BEGIN

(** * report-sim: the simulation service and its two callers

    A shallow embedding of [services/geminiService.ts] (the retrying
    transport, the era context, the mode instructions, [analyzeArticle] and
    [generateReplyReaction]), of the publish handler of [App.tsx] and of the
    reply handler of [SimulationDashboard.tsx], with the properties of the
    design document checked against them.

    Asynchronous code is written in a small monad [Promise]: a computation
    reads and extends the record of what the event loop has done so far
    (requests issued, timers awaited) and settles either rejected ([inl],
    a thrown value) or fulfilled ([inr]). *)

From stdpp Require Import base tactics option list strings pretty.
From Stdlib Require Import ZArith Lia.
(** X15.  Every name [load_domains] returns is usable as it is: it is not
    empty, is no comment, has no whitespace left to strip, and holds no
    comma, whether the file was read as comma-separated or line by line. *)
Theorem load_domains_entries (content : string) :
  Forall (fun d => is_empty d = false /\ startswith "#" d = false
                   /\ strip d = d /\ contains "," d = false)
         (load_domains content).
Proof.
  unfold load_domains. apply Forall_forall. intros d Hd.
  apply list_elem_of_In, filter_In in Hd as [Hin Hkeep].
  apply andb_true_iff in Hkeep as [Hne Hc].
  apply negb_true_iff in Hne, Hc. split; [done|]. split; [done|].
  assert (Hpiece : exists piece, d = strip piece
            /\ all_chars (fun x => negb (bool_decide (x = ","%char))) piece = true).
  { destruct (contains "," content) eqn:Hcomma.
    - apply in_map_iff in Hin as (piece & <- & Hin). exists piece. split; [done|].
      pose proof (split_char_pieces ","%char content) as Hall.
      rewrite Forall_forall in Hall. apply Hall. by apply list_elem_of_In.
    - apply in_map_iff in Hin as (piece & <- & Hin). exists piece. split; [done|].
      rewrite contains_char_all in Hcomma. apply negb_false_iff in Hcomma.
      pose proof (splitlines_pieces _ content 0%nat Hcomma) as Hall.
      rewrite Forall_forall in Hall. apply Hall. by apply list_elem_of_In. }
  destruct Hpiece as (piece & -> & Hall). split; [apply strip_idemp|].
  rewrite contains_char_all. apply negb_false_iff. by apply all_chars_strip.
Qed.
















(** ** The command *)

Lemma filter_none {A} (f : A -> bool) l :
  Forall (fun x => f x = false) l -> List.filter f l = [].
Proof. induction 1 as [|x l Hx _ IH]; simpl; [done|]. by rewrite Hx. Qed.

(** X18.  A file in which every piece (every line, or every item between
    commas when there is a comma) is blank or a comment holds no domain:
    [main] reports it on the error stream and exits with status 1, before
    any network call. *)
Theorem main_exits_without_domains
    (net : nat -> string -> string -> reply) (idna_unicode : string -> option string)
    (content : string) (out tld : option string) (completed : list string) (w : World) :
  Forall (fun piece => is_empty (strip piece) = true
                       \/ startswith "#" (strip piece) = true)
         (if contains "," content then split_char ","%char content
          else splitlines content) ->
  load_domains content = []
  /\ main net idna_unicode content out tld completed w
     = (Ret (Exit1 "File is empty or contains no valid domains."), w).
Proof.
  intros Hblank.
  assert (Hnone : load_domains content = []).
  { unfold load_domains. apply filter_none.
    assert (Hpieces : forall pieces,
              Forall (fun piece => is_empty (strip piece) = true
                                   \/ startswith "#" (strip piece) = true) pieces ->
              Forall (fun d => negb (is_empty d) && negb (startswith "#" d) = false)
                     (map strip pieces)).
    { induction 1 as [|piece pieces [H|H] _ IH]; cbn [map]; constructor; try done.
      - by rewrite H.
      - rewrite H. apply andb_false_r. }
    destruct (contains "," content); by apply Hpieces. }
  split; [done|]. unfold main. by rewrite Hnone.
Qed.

END
BEGIN

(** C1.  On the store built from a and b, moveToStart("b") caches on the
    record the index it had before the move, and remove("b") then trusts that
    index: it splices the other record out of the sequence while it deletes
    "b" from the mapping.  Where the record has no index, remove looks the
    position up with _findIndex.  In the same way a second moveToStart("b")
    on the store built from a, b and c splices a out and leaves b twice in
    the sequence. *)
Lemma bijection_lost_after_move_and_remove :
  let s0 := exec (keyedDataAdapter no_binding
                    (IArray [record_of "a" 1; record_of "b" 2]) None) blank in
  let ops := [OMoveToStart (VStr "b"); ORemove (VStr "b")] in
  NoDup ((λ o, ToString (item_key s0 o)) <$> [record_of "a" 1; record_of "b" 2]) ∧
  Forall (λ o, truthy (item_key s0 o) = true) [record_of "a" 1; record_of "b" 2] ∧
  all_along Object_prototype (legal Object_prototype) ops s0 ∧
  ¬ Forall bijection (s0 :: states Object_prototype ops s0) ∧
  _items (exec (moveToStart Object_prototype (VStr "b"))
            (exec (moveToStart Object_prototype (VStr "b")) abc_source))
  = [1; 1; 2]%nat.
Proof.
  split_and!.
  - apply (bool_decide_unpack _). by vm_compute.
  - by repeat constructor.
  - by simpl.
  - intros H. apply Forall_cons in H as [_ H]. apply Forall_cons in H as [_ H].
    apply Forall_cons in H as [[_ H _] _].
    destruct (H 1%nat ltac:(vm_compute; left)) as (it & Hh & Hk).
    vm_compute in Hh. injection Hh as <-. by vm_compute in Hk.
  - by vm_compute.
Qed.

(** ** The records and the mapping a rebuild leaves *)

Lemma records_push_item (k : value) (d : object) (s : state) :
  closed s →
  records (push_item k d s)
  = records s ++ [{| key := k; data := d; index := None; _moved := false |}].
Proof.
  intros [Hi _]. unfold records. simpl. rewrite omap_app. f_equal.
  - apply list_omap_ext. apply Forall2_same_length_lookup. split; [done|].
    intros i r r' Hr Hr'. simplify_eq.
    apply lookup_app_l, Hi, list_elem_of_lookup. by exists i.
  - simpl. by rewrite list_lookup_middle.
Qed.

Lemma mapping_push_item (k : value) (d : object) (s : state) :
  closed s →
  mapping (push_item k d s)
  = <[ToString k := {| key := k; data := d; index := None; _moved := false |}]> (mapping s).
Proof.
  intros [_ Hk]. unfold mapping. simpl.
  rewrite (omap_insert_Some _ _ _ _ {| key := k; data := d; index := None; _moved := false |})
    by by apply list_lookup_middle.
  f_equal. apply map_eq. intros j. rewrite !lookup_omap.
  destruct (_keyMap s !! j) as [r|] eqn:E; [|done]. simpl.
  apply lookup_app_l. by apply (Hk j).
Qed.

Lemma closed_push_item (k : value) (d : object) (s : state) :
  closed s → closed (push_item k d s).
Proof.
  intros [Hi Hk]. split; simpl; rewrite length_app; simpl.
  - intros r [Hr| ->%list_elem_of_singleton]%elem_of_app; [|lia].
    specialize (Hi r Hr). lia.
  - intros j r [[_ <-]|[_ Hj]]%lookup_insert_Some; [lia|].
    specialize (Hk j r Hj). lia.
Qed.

END

Return only the lines between the one holding "assert (Hpieces : forall" and the one holding "(map strip pieces)).", inclusive, exactly as they appear above.

    assert (Hpieces : forall pieces,
              Forall (fun piece => is_empty (strip piece) = true
                                   \/ startswith "#" (strip piece) = true) pieces ->
              Forall (fun d => negb (is_empty d) && negb (startswith "#" d) = false)
                     (map strip pieces)).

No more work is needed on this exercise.